It means pseudo-intellectual nonsense, insincerity or a confidence trick perpetrated by elected officials, so while antiquated, always current and relevant, and with a lovely musicality where has it been used in lyrics?
Flimflam, or flim-flam often comes with flirting, and the great Nat King Cole recounts a little in the melancholy love-hurt swing of Welcome To The Club from the 1959 album of the same name.
Oh, do I hear you saying you got hurt?
Did you say that she’s a flimflam flirt?
Are you saying that some
Double-dealing doll went and did you dirt?
Well, bub, welcome, welcome, welcome to the club
Now you know the feeling when you’re stung
Now you know why torchy songs are sung
So you stumbled down the ladder of love to the bottom rung
Well, bub, welcome, welcome, welcome to the club
Blues artist Jeff Healey meanwhile takes a more aggressive stance against nonsense about love when he declares that you can’t con a confidence man, from the 1988 album See The Light.
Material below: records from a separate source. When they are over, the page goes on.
(** ** Batches and steps *)

Definition CreateBatch (b : option Row) : op unit := execInsert "batch" "batches" ("id" :: batchColumns) b.
Definition GetBatch (id : string) : op (option Row) := queryRow "batches" (byId id).
Definition UpdateBatch (b : option Row) : op unit := execUpdate "batch" "batches" batchColumns b.
Definition ListBatches (f : BatchFilter) : op (list Row) :=
  query "state: list batches" "batches"
    (built [("run_id", bf_RunID f); ("status", bf_Status f); ("tenant_id", bf_TenantID f)] (bf_Limit f) 0) [asc "batch_no"].
Definition DeleteBatch (id : string) : op unit := void (execDelete "batch" "batches" (byId id)).

Definition CreateStep (s : option Row) : op unit := execInsert "step" "steps" ("id" :: stepColumns) s.
Definition GetStep (id : string) : op (option Row) := queryRow "steps" (byId id).
Definition UpdateStep (s : option Row) : op unit := execUpdate "step" "steps" stepColumns s.
Definition ListSteps (f : StepFilter) : op (list Row) :=
  query "state: list steps" "steps"
    (built [("run_id", sf_RunID f); ("batch_id", sf_BatchID f); ("host", sf_Host f); ("status", sf_Status f); ("tenant_id", sf_TenantID f)] (sf_Limit f) 0)
    [asc "started_at"].
Definition DeleteStep (id : string) : op unit := void (execDelete "step" "steps" (byId id)).
(* ===== verification/Calendar.v ===== *)
(** * Calendar: the change calendar and its gates

    src/internal/calendar/calendar.go and conflict.go, and the gate the engine
    puts in front of plans and executions, src/internal/wiring/calendar_gate.go.

    [CalendarStore] is the interface the service is written against, with its
    laws; [Store] is the implementation over [calendar_windows] in either
    dialect. A statement is its placeholders and its argument list: PostgreSQL
    reads [$n] by number, SQLite reads [?] in order. The label column holds the
    JSON of the list, which decodes to the list for labels in UTF-8; the
    columns of time compare as instants. [st_fault] is what the driver answers
    instead of running a statement. The wall clock is the argument [clock].

    The theorems: a recorded freeze refuses every change it covers until it is
    updated or deleted, and a calendar that cannot be read refuses too; the
    conflicts reported are those of the definition. *)

From Stdlib Require Import Lia Ascii String.
From stdpp Require Import base gmap sets list strings sorting.
From S2P Require Import Prelude Condition Dsl GoStd Cron.
Import GoStd Cron.
Open Scope string_scope.
Open Scope list_scope.
Open Scope Z_scope.

Module Calendar.

Inductive Dialect := DialectUnknown | DialectSQLite | DialectPostgres.
Definition dialect_String (d : Dialect) : string :=
  match d with DialectSQLite => "sqlite" | DialectPostgres => "postgres" | DialectUnknown => "unknown" end.

Record WindowFilter := MkFilter { f_Name : string; f_IsFrozen : option bool; f_OnlyActive : bool; f_Now : Z; f_Limit : Z }.
Definition noFilter : WindowFilter := MkFilter "" None false zeroTime 0.
(* ===== verification/Conflict.v ===== *)
(** * Conflict: what the conflict report of the calendar means

    The conflicts [detectConflicts] (src/internal/calendar/conflict.go, modelled
    in Calendar) finds by index, expansion and pair keys are those of a direct
    definition: another window shares a label with the candidate and one of its
    slots overlaps it. At the end, what the report misses. *)

From Stdlib Require Import Lia Ascii String.
From stdpp Require Import base gmap sets list strings sorting.
From S2P Require Import Prelude Condition GoStd Cron Calendar.
Import GoStd Cron Calendar.
Open Scope string_scope.
Open Scope list_scope.
Open Scope Z_scope.

Module Conflict.

(** ** The definition *)

(** The intervals a window stands for: its own, or one per occurrence. An
    expression that does not parse counts as none. *)
Definition slotOf (fuel : nat) (w : Window) (a b : Z) : Prop :=
  if String.eqb (w_CronExpr w) "" then a = w_StartTime w /\ b = w_EndTime w
  else match ParseCron fuel (w_CronExpr w) with
       | Some (inr _) => aligned a /\ written (w_CronExpr w) a /\ b = a + slot w
       | Some (inl _) => a = w_StartTime w /\ b = w_EndTime w
       | None => False
       end.
Definition overlap (candidate : Window) (a b : Z) : Prop := Z.max (w_StartTime candidate) a < Z.min (w_EndTime candidate) b.
Definition sharing (candidate w : Window) : Prop := exists x, x ∈ w_TargetLabels candidate /\ x ∈ w_TargetLabels w.
Definition conflicting (fuel : nat) (candidate w : Window) : Prop :=
  w_ID w ≠ w_ID candidate /\ sharing candidate w /\ exists a b, slotOf fuel w a b /\ overlap candidate a b.
(* ===== verification/TypeCheck.v ===== *)
(** * TypeCheck: types, their registry, and the checker

    src/internal/dsl/types.go and typechecker.go: the type terms with their
    equality and compatibility, the registry of aliases and enums, the type a
    decoded value has, and the checker the compiler runs after the validator. A
    nil [Type] is [None]; a run-time panic of the checker is [None] too. *)

From Stdlib Require Import ZArith Lia Ascii String.
From stdpp Require Import base gmap sets list strings pretty.
From S2P Require Import Prelude Dsl ChangeWindow Validator.
Import Dsl Validator.
Open Scope string_scope.
Open Scope list_scope.

Module TypeCheck.

(** ** Types *)

Inductive Typ :=
| TypeString | TypeInt | TypeFloat | TypeBool | TypeDuration | TypePercent
| TypeMap (KeyType ValueType : option Typ)
| TypeList (ElementType : option Typ)
| TypeAlias (Name : string) (Target : option Typ)
| TypeEnum (Name : string) (Values : list string).

Fixpoint type_String (t : Typ) : string :=
  match t with
  | TypeString => "string" | TypeInt => "int" | TypeFloat => "float" | TypeBool => "bool" | TypeDuration => "duration" | TypePercent => "percent"
  | TypeMap (Some k) (Some v) => "map<" +:+ type_String k +:+ "," +:+ type_String v +:+ ">"
  | TypeMap _ _ => "map<?,?>"
  | TypeList (Some e) => "list<" +:+ type_String e +:+ ">"
  | TypeList None => "list<?>"
  | TypeAlias n _ => n
  | TypeEnum n _ => "enum " +:+ n
  end.
Definition IsBasic (t : Typ) : bool := match t with TypeAlias _ _ | TypeEnum _ _ => false | _ => true end.

(** The end of a chain of aliases. *)
Fixpoint resolveBasic (t : Typ) : Typ := match t with TypeAlias _ (Some t') => resolveBasic t' | _ => t end.

Fixpoint Equals (t : Typ) (other : Typ) : bool :=
  match t with
  | TypeString => match resolveBasic other with TypeString => true | _ => false end
  | TypeInt => match resolveBasic other with TypeInt => true | _ => false end
  | TypeFloat => match resolveBasic other with TypeFloat => true | _ => false end
  | TypeBool => match resolveBasic other with TypeBool => true | _ => false end
  | TypeDuration => match resolveBasic other with TypeDuration => true | _ => false end
  | TypePercent => match resolveBasic other with TypePercent => true | _ => false end
  | TypeMap (Some k) (Some v) => match other with TypeMap (Some k') (Some v') => Equals k k' && Equals v v' | _ => false end
  | TypeMap _ _ => false
  | TypeList (Some e) => match other with TypeList (Some e') => Equals e e' | _ => false end
  | TypeList None => false
  | TypeAlias n a =>
      match other with
      | TypeAlias n' a' =>
          if negb (String.eqb n n') then false
          else if negb (String.eqb n "") then true
          else match a, a' with Some x, Some y => Equals x y | _, _ => false end
      | _ => false
      end
  | TypeEnum n _ => match other with TypeEnum n' _ => String.eqb n n' | _ => false end
  end.
(** [t.Compatible(other)]: a value of type [other] fits where [t] is declared. *)
Fixpoint Compatible (t : Typ) (other : Typ) : bool :=
  match t with
  | TypeString => true
  | TypeInt | TypeFloat => match resolveBasic other with TypeInt | TypeFloat | TypeString => true | _ => false end
  | TypeBool => match resolveBasic other with TypeBool | TypeString => true | _ => false end
  | TypeDuration => match resolveBasic other with TypeDuration | TypeString => true | _ => false end
  | TypePercent => match resolveBasic other with TypePercent | TypeInt | TypeString => true | _ => false end
  | TypeMap (Some k) (Some v) => match other with TypeMap (Some k') (Some v') => Compatible k k' && Compatible v v' | _ => false end
  | TypeMap _ _ => false
  | TypeList (Some e) => match other with TypeList (Some e') => Compatible e e' | _ => false end
  | TypeList None => false
  | TypeAlias _ (Some a) => Compatible a other
  | TypeAlias _ None => false
  | TypeEnum n _ => match other with TypeEnum n' _ => String.eqb n n' | TypeString => true | _ => false end
  end.
Definition HasValue (t : Typ) (v : string) : bool := match t with TypeEnum _ vs => inSet vs v | _ => false end.

(** ** The registry *)

Record TypeRegistry := MkRegistry { tr_aliases : gmap string Typ; tr_enums : gmap string Typ }.
Definition NewTypeRegistry : TypeRegistry := MkRegistry ∅ ∅.
Definition RegisterAlias (r : TypeRegistry) (name : string) (target : option Typ) : goerr + TypeRegistry :=
  if String.eqb name "" then inl (EText "alias name is empty")
  else match target with
       | None => inl (EText "alias target is nil")
       | Some t => inr (MkRegistry (<[name := TypeAlias name (Some t)]> (tr_aliases r)) (tr_enums r))
       end.
Definition RegisterEnum (r : TypeRegistry) (name : string) (values : list string) : goerr + TypeRegistry :=
  if String.eqb name "" then inl (EText "enum name is empty")
  else match values with
       | [] => inl (EText "enum values are empty")
       | _ => inr (MkRegistry (tr_aliases r) (<[name := TypeEnum name values]> (tr_enums r)))
       end.
Definition basicTypeByName (name : string) : option Typ :=
  match name with
  | "string" => Some TypeString | "int" => Some TypeInt | "float" => Some TypeFloat | "bool" => Some TypeBool
  | "duration" => Some TypeDuration | "percent" => Some TypePercent | _ => None
  end.
Definition Resolve (r : TypeRegistry) (name : string) : option Typ :=
  match basicTypeByName name with
  | Some t => Some t
  | None => match tr_aliases r !! name with Some a => Some a | None => tr_enums r !! name end
  end.

(** ** The checker *)

(** A map is typed by the first entry the iteration meets. *)
Fixpoint inferType (v : any) : option Typ :=
  match v with
  | ANil => None
  | AStr _ => Some TypeString
  | AInt _ => Some TypeInt
  | AFloat _ _ => Some TypeFloat
  | ABool _ => Some TypeBool
  | AList [] => Some (TypeList None)
  | AList (x :: _) => Some (TypeList (inferType x))
  | AMap [] => Some (TypeMap (Some TypeString) None)
  | AMap ((_, x) :: _) => Some (TypeMap (Some TypeString) (inferType x))
  end.

(** The place and the two types of a complaint; the file and the wording are
    for people. *)
Record TypeError := MkTypeError { te_Where : string; te_Expected : option Typ; te_Actual : option Typ }.

Definition strs (names : list string) : list (string * Typ) := map (fun n => (n, TypeString)) names.
Definition actionSignatures (key : string) : option (list (string * Typ)) :=
  match key with
  | "shell.command" | "shell.exec" => Some [("cmd", TypeString); ("timeout", TypeDuration)]
  | "file.write" => Some (strs ["path"; "content"; "mode"])
  | "file.copy" => Some (strs ["src"; "dest"; "mode"])
  | "svc.restart" | "svc.stop" => Some [("name", TypeString); ("timeout", TypeDuration)]
  | "pkg.upgrade" | "pkg.install" => Some (strs ["name"; "version"])
  | "mysql.query" => Some (strs ["sql"; "database"; "host"; "port"; "user"; "password"])
  | "mysql.pt_osc" => Some (strs ["database"; "table"; "alter"; "host"; "port"; "user"; "password"])
  | "mysql.replica_switch" => Some (strs ["new_primary"; "confirm"; "host"; "port"; "user"; "password"])
  | _ => None
  end.
Definition batchStrategyEnum : Typ := TypeEnum "batch_strategy" BatchStrategies.
Definition approvalLevelEnum : Typ := TypeEnum "approval_level" ApprovalLevels.

Definition eachT {A} (f : nat -> A -> list TypeError) (l : list A) : list TypeError := concat (imap f l).
Definition mismatch (where_ : string) (declared actual : option Typ) : list TypeError :=
  match declared, actual with
  | Some t, Some a => if Compatible t a then [] else [MkTypeError where_ declared actual]
  | _, _ => []
  end.
Definition checkInputs (r : TypeRegistry) (inputs : list InputParam) : list TypeError :=
  eachT (fun i p =>
           let declared := Resolve r (ip_Type p) in
           match declared with
           | None => if String.eqb (ip_Type p) "" then [] else [MkTypeError (at_ "input" i) None None]
           | Some _ => mismatch (at_ "input" i +:+ ".default") declared (inferType (ip_Default p))
           end) inputs.
Definition arg (args : list (string * any)) (k : string) : option any :=
  match filter (fun kv => kv.1 = k) args with [] => None | kv :: _ => Some kv.2 end.
Definition checkStepArgs (base : string) (s : Step) : list TypeError :=
  match actionSignatures (st_Module s +:+ "." +:+ st_Action s) with
  | None => []
  | Some sig =>
      concat (map (fun '(key, expected) =>
                     match arg (st_Args s) key with
                     | None => []
                     | Some raw => mismatch (base +:+ ".args." +:+ key) (Some expected) (inferType raw)
                     end) sig)
  end.
Definition checkApproval (a : option ApprovalSpec) : list TypeError :=
  match a with
  | None => []
  | Some a => if String.eqb (ap_Level a) "" then []
              else if HasValue approvalLevelEnum (ap_Level a) then []
              else [MkTypeError "approval.level" (Some approvalLevelEnum) (Some TypeString)]
  end.
Definition checkRollback (r : option RollbackSpec) : list TypeError :=
  match r with
  | None => []
  | Some r => if String.eqb (rb_Strategy r) "" then []
              else if inSet ["snapshot"; "undo-action"; "config-revert"] (rb_Strategy r) then []
              else [MkTypeError "rollback.strategy" None None]
  end.
Definition checkSteps (steps : list Step) : list TypeError :=
  eachT (fun i s => checkStepArgs (at_ "steps" i) s ++ checkApproval (st_Approval s) ++ checkRollback (st_Rollback s)) steps.
(** The expected type of a size stays nil for a strategy the switch does not
    name, and a method call on it panics. *)
Definition checkBatches (b : BatchConfig) : option (list TypeError) :=
  if String.eqb (bc_Strategy b) "" then Some []
  else if negb (HasValue batchStrategyEnum (bc_Strategy b)) then
    Some [MkTypeError "batches.strategy" (Some batchStrategyEnum) (Some TypeString)]
  else
    let stepType := if String.eqb (bc_Strategy b) "percent" then Some TypePercent
                    else if String.eqb (bc_Strategy b) "fixed" || String.eqb (bc_Strategy b) "serial" then Some TypeInt
                    else None in
    match bc_Steps b, stepType with
    | [], _ => Some []
    | _, None => None
    | sizes, Some _ => Some (eachT (fun i _ => mismatch (at_ "batches.steps" i) stepType (Some TypeInt)) sizes)
    end.
Definition Check (r : TypeRegistry) (d : option Document) : option (list TypeError) :=
  match d with
  | None => Some [MkTypeError "workflow is nil" None None]
  | Some d =>
      let wf := d_wf d in
      match checkBatches (wf_Batches wf) with
      | None => None
      | Some bs => Some (checkInputs r (d_Inputs d) ++ checkSteps (wf_Steps wf) ++ bs ++ checkApproval (wf_Approval wf) ++ checkRollback (wf_Rollback wf))
      end
  end.
Definition CheckStrict (r : TypeRegistry) (d : option Document) : option (option TypeError) := head <$> Check r d.

(** ** Lemmas *)

Lemma eachT_nil {A} (f : nat -> A -> list TypeError) (l : list A) (P : A -> Prop) :
  (forall i x, f i x = [] <-> P x) -> eachT f l = [] <-> Forall P l.
Proof.
  unfold eachT. revert f. induction l as [|x l IH]; intros f H; [done|].
  rewrite imap_cons. cbn [concat]. rewrite app_nil, Forall_cons, H. rewrite (IH (f ∘ S)); [done|]. intros; apply H.
Qed.
(** A value fits a declared type; nil fits everything. *)
Definition fits (t : Typ) (v : any) : Prop := forall a, inferType v = Some a -> Compatible t a = true.
Lemma mismatch_nil w t v : mismatch w (Some t) (inferType v) = [] <-> fits t v.
Proof.
  unfold mismatch, fits. destruct (inferType v) as [a|]; [|done]. destruct (Compatible t a) eqn:E; split; try done.
  - intros _ ? [= <-]. done.
  - intros H. specialize (H a eq_refl). congruence.
Qed.
Lemma inputs_clean r l :
  checkInputs r l = [] <-> Forall (fun p => match Resolve r (ip_Type p) with Some t => fits t (ip_Default p) | None => ip_Type p = "" end) l.
Proof.
  apply eachT_nil. intros i p. destruct (Resolve r (ip_Type p)); [apply mismatch_nil|].
  destruct (String.eqb_spec (ip_Type p) ""); naive_solver.
Qed.
Lemma stepArgs_clean base s :
  checkStepArgs base s = [] <->
  (forall sig key t raw, actionSignatures (stepKey s) = Some sig -> (key, t) ∈ sig -> arg (st_Args s) key = Some raw -> fits t raw).
Proof.
  unfold checkStepArgs. fold (stepKey s). destruct (actionSignatures (stepKey s)) as [sig|]; [|naive_solver].
  rewrite concat_nil_Forall, Forall_map, Forall_forall. split.
  - intros H sg key t raw [= <-] Hin Harg. specialize (H _ Hin). simpl in H. rewrite Harg in H. by eapply mismatch_nil.
  - intros H [key t] Hin. simpl. destruct (arg (st_Args s) key) as [raw|] eqn:Harg; [|done]. apply mismatch_nil. eauto.
Qed.

(** The checker crashes exactly on sizes declared for the one-per-target
    strategy, which the validator and the planner both accept. *)
Lemma checker_panics_iff r d :
  Check r (Some d) = None <-> bc_Strategy (wf_Batches (d_wf d)) = BatchStrategyOnePerTarget /\ bc_Steps (wf_Batches (d_wf d)) <> [].
Proof.
  transitivity (checkBatches (wf_Batches (d_wf d)) = None); [simpl; by destruct (checkBatches _)|].
  unfold checkBatches. set (b := wf_Batches (d_wf d)).
  destruct (String.eqb_spec (bc_Strategy b) "") as [->|H0]; [split; [done|by intros [? _]]|].
  destruct (HasValue batchStrategyEnum (bc_Strategy b)) eqn:Hv; simpl.
  - apply inSet_spec in Hv. unfold BatchStrategies in Hv. rewrite !elem_of_cons, elem_of_nil in Hv.
    destruct Hv as [-> |[-> |[-> |[-> |[]]]]]; destruct (bc_Steps b); simpl; naive_solver.
  - split; [done|]. intros [Hx _]. by rewrite Hx in Hv.
Qed.
(** What a clean run of the checker says of the inputs and arguments. *)
Lemma checker_clean r d :
  Check r (Some d) = Some [] ->
  Forall (fun p => match Resolve r (ip_Type p) with Some t => fits t (ip_Default p) | None => ip_Type p = "" end) (d_Inputs d) /\
  Forall (fun s => forall sig key t raw, actionSignatures (stepKey s) = Some sig -> (key, t) ∈ sig -> arg (st_Args s) key = Some raw -> fits t raw)
    (wf_Steps (d_wf d)).
Proof.
  simpl. destruct (checkBatches _) as [bs|]; [|done]. intros [= H]. rewrite !app_nil in H. destruct H as (Hi & Hs & _).
  split; [by apply inputs_clean|]. unfold checkSteps in Hs. rewrite (eachT_nil _ _ (fun s =>
    (forall sig key t raw, actionSignatures (stepKey s) = Some sig -> (key, t) ∈ sig -> arg (st_Args s) key = Some raw -> fits t raw)
    /\ checkApproval (st_Approval s) = [] /\ checkRollback (st_Rollback s) = [])) in Hs.
  - eapply Forall_impl; [exact Hs|]. by intros s [H _].
  - intros i s. by rewrite !app_nil, stepArgs_clean.
Qed.
(** A registered alias stands for its target, and a built-in name cannot be
    taken. *)
Lemma alias_transparent r r' name t other :
  RegisterAlias r name (Some t) = inr r' ->
  Resolve r' name = match basicTypeByName name with Some b => Some b | None => Some (TypeAlias name (Some t)) end /\
  Compatible (TypeAlias name (Some t)) other = Compatible t other.
Proof.
  unfold RegisterAlias. destruct (String.eqb name ""); [done|]. intros [= <-]. split; [|done]. unfold Resolve.
  destruct (basicTypeByName name); [done|]. simpl. by rewrite lookup_insert_eq.
Qed.
(** Seen from the other side an alias hides a map: the same alias does not fit
    itself. *)
Example alias_of_map_not_reflexive :
  let labels := TypeAlias "labels" (Some (TypeMap (Some TypeString) (Some TypeString))) in
  Equals labels labels = true /\ Compatible labels labels = false.
Proof. done. Qed.

Definition oneByOne : Document :=
  MkDocument (MkWorkflow "roll" [MkTargetGroup "web" ["web-01"; "web-02"] "" "" 0 0] (MkBatchConfig "one-per-target" 1 false [1%Z] None)
                [MkStep "restart" "svc" "restart" [("name", AStr "nginx")] None None None false false false []] None None None None [])
    [] (ChangeWindow.ChangeWindow.MkWindow "" "" "" 0 []).
(** A document that validates and can be planned crashes the compiler. *)
Example valid_document_crashes_the_checker :
  Validate (fun _ => None) (MkPolicy ∅ ∅ ∅) (Some oneByOne) = [] /\ Check NewTypeRegistry (Some oneByOne) = None.
Proof. by vm_compute. Qed.
End TypeCheck.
Well, I lost you at the border when you crossed it
Had your number, baby, but I lost it
I know your love was just a flimflam
No, you can't pull the wool over me, 'cause I'm a confidence man
For a much more obscure reference, citing Russian history and a whole variety of musical styles, here’s a song from that odd, but cult debut from Van Dyke Parks and his 1967 Song Cycle.
No Caucasian flair
For flim-flam will do
Step by please step by
Weigh the small advance
There is still a chance
Less common words in lyrics are always most likely to crop up in hip hop. Here’s Sam Sneed, collaborating with Dr Dre, and dismissing more flamflam in the music business:
‘Cause I'll inclined with the mastermind
I got my crew in my corner so I can't lose
’Cause I'm paying mad dues in this record biz, I don't snooze
And suckers be popping at those idiotic egotistical type of flimflam
I can't be faded Sam-I-am
Playing with the hustlers never dealing with the knucklehead bollers
Cause boys play with toys and scholars play with dollars …
And as an example of slicker rapping from 1992, Here It Comes from 3rd Bass’s MC Serch from the album Return Of The Product:
I heard the rumours and the fables
Remove them like the tumours on the tables
Boomers for the willing and the able
So turn to the next page in your manual and flim-flam, all over the jam!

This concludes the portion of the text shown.